> [What is being asked]:
In the listing that follows, the range to quote begins at the line that has "End HealthEvidenceKind." and ends after the line that has "#[global] Instance WarmthState_eq_dec"; quote it verbatim and add nothing.

[Study material Boundary: Start]

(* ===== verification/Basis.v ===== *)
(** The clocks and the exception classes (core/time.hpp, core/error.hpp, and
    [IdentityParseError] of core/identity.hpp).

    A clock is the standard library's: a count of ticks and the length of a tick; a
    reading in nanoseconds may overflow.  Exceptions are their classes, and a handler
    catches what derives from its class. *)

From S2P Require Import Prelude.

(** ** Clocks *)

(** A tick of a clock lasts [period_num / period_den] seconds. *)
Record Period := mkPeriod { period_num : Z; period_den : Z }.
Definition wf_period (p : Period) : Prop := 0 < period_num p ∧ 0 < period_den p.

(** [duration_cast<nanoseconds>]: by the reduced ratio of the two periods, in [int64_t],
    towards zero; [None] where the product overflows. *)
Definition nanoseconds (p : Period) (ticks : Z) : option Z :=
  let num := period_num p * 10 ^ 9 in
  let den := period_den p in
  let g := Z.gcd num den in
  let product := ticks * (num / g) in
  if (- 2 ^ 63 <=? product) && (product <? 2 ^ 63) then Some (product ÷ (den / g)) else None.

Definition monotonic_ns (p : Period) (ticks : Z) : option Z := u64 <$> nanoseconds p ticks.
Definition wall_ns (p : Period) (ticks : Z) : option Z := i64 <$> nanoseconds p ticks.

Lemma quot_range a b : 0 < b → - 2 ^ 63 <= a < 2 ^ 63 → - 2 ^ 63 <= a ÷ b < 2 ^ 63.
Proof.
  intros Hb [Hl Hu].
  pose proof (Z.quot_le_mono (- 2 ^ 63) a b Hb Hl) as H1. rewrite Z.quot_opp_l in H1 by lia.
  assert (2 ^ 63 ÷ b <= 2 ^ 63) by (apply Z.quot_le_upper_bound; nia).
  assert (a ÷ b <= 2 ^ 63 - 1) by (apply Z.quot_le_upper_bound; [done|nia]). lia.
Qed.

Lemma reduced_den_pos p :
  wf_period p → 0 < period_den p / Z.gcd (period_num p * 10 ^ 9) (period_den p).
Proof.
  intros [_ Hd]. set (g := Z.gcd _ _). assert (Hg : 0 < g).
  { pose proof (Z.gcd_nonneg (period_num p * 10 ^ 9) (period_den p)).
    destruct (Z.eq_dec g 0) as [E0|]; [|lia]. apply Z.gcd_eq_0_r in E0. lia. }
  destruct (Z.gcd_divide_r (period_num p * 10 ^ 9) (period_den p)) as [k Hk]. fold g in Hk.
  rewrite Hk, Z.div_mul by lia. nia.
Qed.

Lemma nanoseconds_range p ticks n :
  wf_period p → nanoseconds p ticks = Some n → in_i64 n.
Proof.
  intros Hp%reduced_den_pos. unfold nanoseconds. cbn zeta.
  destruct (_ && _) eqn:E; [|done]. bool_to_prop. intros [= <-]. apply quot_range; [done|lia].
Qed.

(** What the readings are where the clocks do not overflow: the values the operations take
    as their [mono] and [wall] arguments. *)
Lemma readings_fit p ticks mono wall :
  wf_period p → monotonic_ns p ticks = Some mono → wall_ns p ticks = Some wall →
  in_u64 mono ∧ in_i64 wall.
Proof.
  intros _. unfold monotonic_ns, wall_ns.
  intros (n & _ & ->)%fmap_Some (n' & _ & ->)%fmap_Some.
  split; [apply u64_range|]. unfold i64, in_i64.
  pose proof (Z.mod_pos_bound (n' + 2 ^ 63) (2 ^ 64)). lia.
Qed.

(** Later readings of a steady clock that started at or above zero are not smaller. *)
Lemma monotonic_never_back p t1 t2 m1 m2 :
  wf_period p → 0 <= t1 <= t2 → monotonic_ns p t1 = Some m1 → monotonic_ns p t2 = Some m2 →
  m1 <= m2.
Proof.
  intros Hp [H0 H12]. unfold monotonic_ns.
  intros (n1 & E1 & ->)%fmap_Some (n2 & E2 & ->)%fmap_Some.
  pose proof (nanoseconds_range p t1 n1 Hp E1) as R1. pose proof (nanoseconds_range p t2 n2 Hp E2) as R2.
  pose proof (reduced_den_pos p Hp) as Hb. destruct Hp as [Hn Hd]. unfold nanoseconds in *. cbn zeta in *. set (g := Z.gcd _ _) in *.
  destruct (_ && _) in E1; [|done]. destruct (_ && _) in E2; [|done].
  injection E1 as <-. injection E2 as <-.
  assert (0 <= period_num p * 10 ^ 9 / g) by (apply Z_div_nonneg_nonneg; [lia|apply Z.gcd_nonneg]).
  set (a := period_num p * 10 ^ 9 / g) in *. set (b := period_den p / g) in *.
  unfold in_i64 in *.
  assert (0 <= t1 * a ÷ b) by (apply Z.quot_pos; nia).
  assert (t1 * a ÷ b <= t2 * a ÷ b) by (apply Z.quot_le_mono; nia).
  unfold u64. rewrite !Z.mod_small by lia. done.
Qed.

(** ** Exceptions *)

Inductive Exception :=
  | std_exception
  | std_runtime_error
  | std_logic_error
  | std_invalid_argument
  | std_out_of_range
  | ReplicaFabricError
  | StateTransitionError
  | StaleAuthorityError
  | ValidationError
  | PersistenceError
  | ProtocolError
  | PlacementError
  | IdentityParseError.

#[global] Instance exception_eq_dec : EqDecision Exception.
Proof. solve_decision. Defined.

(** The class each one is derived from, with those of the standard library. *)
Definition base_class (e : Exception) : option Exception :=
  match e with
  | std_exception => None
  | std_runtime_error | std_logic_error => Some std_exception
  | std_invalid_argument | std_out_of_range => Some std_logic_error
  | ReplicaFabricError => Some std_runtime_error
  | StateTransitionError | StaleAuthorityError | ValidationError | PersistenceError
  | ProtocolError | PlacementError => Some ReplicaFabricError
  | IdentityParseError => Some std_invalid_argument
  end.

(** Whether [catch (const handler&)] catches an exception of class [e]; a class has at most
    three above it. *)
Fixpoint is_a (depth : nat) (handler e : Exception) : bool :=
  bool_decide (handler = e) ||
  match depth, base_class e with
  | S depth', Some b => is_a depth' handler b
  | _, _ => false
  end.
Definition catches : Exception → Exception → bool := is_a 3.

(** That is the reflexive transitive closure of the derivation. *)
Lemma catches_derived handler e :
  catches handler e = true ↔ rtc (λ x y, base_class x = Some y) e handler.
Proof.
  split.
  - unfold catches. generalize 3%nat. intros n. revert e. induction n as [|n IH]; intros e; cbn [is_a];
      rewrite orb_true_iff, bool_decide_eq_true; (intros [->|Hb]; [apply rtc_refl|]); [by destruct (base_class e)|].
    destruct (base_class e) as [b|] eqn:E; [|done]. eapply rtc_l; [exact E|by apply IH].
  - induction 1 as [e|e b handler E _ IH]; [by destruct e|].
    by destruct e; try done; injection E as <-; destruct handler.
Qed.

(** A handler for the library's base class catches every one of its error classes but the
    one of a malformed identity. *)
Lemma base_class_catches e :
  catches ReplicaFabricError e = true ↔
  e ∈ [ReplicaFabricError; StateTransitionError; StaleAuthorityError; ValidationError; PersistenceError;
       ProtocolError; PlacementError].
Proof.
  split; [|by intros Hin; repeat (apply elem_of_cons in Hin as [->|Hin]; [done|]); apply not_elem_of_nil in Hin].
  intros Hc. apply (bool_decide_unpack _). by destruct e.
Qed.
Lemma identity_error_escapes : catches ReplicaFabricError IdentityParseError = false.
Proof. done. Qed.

[Study material Boundary: End]
[Study material Boundary: Start]

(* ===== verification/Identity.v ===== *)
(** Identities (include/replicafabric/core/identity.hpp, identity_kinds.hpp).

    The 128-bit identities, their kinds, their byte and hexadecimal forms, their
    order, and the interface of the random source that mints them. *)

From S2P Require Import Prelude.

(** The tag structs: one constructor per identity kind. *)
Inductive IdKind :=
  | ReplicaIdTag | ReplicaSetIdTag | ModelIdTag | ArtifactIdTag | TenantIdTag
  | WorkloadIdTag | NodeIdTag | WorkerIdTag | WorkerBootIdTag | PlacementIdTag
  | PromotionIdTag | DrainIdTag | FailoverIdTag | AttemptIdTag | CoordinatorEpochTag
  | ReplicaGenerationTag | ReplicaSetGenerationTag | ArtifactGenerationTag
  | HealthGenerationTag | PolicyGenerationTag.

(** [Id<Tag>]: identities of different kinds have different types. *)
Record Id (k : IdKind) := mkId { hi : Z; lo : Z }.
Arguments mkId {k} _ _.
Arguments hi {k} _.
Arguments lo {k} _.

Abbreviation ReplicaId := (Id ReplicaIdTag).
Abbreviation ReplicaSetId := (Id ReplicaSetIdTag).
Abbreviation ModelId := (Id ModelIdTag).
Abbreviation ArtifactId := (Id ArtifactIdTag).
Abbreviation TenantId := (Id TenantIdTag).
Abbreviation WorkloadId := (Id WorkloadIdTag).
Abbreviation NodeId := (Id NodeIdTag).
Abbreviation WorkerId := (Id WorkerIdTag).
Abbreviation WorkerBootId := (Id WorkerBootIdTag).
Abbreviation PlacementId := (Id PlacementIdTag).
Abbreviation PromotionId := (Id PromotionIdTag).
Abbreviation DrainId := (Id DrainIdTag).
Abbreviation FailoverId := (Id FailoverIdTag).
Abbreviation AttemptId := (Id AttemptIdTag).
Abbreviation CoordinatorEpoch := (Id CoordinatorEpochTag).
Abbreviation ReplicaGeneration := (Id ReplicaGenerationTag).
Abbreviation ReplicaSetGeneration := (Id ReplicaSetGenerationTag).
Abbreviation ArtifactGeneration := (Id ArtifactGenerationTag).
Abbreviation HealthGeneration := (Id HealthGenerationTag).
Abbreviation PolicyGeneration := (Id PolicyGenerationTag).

[Study material Boundary: End]
[Study material Boundary: Start]

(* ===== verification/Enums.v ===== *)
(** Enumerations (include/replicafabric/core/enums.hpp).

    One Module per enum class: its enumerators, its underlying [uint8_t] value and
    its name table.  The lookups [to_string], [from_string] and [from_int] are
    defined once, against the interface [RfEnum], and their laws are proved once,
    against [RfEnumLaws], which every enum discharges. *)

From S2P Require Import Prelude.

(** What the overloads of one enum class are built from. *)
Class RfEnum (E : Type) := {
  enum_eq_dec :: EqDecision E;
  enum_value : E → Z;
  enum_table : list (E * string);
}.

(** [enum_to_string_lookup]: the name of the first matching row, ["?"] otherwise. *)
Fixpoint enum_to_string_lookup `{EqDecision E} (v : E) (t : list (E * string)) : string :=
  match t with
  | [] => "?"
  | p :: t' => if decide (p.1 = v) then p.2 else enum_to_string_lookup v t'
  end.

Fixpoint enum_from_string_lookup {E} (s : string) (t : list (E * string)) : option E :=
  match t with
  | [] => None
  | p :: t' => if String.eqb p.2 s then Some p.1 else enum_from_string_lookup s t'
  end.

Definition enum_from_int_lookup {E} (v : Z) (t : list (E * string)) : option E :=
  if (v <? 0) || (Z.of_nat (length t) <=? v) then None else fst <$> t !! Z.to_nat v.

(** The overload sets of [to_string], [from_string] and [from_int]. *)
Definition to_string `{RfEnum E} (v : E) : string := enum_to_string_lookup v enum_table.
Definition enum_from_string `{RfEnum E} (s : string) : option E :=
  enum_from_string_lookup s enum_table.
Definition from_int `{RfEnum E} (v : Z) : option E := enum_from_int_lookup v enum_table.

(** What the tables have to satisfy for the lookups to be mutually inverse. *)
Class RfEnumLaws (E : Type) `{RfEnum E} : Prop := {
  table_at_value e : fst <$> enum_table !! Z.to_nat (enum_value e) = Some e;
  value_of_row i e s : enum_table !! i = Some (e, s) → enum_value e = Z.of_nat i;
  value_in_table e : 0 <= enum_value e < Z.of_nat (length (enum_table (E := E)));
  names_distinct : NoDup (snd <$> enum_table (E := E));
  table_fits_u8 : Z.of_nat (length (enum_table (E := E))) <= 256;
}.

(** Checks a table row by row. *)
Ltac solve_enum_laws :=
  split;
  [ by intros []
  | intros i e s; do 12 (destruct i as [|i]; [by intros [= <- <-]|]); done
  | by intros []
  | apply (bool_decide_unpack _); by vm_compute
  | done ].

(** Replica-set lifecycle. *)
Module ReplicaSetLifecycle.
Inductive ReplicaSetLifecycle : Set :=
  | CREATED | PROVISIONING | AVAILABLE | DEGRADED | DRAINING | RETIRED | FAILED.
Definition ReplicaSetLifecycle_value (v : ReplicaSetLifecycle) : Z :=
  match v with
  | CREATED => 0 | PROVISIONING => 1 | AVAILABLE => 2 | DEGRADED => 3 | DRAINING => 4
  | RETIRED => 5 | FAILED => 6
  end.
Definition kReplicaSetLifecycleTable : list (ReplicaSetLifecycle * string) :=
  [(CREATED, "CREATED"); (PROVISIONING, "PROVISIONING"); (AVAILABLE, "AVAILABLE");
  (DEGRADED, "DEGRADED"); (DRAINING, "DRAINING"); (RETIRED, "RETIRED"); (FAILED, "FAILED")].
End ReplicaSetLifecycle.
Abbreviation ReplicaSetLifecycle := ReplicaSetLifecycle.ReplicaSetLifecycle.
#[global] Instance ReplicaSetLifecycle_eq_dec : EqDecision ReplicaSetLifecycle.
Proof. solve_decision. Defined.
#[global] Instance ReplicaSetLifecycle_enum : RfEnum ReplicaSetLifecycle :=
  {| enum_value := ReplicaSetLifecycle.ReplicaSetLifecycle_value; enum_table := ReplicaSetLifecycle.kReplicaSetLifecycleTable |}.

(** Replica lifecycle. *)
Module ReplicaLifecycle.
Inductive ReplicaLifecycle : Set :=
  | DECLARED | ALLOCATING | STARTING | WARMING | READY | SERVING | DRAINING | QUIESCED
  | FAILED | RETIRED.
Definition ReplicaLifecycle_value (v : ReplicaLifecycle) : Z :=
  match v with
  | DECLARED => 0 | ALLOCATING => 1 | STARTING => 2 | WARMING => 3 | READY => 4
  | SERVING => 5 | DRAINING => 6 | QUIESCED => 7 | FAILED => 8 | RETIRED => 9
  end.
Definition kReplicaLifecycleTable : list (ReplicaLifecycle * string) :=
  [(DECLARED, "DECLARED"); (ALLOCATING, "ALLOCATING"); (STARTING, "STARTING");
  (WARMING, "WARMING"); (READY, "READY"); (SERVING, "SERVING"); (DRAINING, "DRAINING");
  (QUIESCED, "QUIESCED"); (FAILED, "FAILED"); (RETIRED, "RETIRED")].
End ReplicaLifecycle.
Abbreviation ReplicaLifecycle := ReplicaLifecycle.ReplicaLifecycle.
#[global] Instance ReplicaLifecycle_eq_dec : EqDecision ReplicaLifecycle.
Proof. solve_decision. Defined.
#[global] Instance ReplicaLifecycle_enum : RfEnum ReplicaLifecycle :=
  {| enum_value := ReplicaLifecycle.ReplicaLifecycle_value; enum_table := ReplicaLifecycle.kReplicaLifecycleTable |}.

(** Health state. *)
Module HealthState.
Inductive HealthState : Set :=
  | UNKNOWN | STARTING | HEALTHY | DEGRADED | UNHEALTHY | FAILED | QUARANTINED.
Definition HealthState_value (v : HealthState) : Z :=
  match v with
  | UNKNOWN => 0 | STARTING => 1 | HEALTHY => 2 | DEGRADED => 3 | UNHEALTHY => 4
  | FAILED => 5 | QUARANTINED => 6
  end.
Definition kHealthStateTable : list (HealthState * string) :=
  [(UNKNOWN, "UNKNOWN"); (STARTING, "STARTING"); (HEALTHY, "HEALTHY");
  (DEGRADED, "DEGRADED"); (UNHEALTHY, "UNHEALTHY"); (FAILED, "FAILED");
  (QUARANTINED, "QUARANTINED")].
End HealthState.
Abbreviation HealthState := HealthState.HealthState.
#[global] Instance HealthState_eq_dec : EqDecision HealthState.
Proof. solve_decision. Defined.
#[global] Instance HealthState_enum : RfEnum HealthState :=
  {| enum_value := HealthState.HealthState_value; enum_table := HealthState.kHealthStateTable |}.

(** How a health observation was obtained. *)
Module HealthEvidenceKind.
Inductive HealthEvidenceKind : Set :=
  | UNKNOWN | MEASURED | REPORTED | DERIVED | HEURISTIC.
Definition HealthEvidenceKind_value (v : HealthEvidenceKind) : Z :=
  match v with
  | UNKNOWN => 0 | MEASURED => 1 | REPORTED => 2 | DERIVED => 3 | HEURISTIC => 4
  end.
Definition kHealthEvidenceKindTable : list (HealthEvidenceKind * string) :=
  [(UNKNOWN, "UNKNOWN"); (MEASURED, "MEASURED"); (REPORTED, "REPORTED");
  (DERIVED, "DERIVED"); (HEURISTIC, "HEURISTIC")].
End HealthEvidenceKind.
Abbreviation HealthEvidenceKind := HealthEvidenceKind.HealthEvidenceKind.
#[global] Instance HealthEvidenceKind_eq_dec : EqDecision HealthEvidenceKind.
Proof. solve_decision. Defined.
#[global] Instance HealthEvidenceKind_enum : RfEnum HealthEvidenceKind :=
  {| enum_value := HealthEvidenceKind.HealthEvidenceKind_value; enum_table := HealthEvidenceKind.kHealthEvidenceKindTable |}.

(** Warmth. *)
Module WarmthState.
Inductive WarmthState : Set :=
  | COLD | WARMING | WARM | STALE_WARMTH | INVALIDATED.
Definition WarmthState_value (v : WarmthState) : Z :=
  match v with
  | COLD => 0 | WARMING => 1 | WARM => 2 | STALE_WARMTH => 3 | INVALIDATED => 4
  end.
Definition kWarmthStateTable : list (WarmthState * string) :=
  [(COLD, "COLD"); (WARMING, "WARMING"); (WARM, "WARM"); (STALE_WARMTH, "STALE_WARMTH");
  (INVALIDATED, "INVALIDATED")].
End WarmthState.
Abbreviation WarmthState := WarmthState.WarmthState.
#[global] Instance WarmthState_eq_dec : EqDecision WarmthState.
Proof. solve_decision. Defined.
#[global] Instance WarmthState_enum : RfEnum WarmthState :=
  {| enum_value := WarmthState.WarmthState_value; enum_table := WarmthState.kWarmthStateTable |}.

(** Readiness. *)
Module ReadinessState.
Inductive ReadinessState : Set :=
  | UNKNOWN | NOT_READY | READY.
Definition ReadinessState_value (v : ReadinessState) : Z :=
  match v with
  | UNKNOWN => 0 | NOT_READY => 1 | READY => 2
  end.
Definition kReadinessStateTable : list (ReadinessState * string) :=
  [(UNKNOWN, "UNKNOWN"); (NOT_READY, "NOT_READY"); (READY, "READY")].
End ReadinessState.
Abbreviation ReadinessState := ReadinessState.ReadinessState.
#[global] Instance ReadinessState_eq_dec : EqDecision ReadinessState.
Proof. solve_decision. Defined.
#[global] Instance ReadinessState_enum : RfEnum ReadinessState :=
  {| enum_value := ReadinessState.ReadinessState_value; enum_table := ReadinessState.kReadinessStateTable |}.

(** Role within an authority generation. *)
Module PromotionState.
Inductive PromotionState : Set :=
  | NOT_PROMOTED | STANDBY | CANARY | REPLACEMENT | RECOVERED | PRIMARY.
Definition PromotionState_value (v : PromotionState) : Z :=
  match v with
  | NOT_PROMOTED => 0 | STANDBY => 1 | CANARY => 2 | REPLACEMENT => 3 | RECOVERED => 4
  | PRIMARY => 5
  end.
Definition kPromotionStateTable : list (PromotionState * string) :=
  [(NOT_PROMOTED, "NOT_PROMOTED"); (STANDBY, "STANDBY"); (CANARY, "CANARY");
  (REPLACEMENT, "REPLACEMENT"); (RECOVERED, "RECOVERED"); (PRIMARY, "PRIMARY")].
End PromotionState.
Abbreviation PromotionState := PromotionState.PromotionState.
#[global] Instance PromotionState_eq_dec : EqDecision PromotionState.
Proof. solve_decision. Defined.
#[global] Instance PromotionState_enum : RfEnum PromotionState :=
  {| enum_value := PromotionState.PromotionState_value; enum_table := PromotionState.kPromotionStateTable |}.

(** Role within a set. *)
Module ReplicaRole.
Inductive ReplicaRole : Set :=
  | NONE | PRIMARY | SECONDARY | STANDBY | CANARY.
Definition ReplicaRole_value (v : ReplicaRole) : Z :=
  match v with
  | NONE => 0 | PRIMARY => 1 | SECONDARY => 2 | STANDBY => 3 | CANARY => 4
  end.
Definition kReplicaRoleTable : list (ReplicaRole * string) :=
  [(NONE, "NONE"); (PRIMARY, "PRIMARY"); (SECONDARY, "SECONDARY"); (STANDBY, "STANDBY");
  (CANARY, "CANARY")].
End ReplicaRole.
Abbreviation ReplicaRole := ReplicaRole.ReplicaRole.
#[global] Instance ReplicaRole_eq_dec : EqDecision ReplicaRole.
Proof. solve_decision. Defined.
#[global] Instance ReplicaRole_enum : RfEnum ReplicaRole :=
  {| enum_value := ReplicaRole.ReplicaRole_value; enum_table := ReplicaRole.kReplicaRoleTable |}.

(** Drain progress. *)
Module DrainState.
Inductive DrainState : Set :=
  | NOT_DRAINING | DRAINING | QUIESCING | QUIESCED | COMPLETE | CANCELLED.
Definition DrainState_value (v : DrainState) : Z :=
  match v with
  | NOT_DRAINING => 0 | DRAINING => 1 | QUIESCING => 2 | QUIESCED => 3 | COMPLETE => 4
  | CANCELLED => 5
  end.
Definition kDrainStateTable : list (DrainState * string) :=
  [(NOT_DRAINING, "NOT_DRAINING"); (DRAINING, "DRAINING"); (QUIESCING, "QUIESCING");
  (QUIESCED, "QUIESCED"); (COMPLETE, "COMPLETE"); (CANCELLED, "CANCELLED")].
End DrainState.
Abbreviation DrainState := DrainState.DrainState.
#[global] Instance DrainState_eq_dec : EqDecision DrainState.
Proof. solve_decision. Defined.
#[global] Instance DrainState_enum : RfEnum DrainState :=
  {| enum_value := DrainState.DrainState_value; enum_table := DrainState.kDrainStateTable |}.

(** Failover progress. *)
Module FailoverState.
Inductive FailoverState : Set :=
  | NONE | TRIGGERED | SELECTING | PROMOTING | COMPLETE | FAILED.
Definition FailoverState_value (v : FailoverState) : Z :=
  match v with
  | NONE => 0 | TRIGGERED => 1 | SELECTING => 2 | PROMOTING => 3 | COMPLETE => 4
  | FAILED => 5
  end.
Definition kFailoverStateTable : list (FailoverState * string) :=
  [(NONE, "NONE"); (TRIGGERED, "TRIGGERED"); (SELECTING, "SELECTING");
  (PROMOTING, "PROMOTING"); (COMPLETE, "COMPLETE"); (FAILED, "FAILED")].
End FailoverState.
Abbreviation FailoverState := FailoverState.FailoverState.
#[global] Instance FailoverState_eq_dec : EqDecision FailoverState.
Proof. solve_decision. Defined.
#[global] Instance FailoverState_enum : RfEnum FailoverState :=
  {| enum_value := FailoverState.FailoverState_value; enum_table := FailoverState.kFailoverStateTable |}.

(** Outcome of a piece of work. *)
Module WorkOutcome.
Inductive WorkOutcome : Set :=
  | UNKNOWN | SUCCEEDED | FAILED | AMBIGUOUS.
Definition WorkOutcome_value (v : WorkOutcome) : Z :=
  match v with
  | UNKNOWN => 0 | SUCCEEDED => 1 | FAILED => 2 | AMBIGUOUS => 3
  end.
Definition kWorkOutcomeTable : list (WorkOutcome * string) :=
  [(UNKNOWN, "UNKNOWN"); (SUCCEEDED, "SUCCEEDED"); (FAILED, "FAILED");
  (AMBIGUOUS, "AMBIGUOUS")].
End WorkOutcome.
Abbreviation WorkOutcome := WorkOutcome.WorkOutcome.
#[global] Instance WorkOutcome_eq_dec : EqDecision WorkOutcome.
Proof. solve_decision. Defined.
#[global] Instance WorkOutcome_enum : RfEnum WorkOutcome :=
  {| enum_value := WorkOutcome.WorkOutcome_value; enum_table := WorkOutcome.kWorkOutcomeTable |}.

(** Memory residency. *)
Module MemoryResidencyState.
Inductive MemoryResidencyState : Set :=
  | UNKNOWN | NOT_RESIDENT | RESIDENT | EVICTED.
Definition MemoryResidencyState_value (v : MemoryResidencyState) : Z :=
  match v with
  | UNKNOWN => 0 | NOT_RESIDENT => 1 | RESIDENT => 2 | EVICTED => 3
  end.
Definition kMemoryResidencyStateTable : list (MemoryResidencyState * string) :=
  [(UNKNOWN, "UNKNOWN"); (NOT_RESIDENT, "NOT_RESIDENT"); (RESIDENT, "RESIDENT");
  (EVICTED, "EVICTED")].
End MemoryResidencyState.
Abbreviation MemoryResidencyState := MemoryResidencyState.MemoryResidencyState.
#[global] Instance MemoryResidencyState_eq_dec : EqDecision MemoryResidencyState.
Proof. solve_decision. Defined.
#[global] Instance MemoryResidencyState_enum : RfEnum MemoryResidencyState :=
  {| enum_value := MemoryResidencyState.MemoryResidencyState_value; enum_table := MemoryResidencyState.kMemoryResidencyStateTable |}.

[Study material Boundary: End]

> [Exercise answer]:
End HealthEvidenceKind.
Abbreviation HealthEvidenceKind := HealthEvidenceKind.HealthEvidenceKind.
#[global] Instance HealthEvidenceKind_eq_dec : EqDecision HealthEvidenceKind.
Proof. solve_decision. Defined.
#[global] Instance HealthEvidenceKind_enum : RfEnum HealthEvidenceKind :=
  {| enum_value := HealthEvidenceKind.HealthEvidenceKind_value; enum_table := HealthEvidenceKind.kHealthEvidenceKindTable |}.

(** Warmth. *)
Module WarmthState.
Inductive WarmthState : Set :=
  | COLD | WARMING | WARM | STALE_WARMTH | INVALIDATED.
Definition WarmthState_value (v : WarmthState) : Z :=
  match v with
  | COLD => 0 | WARMING => 1 | WARM => 2 | STALE_WARMTH => 3 | INVALIDATED => 4
  end.
Definition kWarmthStateTable : list (WarmthState * string) :=
  [(COLD, "COLD"); (WARMING, "WARMING"); (WARM, "WARM"); (STALE_WARMTH, "STALE_WARMTH");
  (INVALIDATED, "INVALIDATED")].
End WarmthState.
Abbreviation WarmthState := WarmthState.WarmthState.
#[global] Instance WarmthState_eq_dec : EqDecision WarmthState.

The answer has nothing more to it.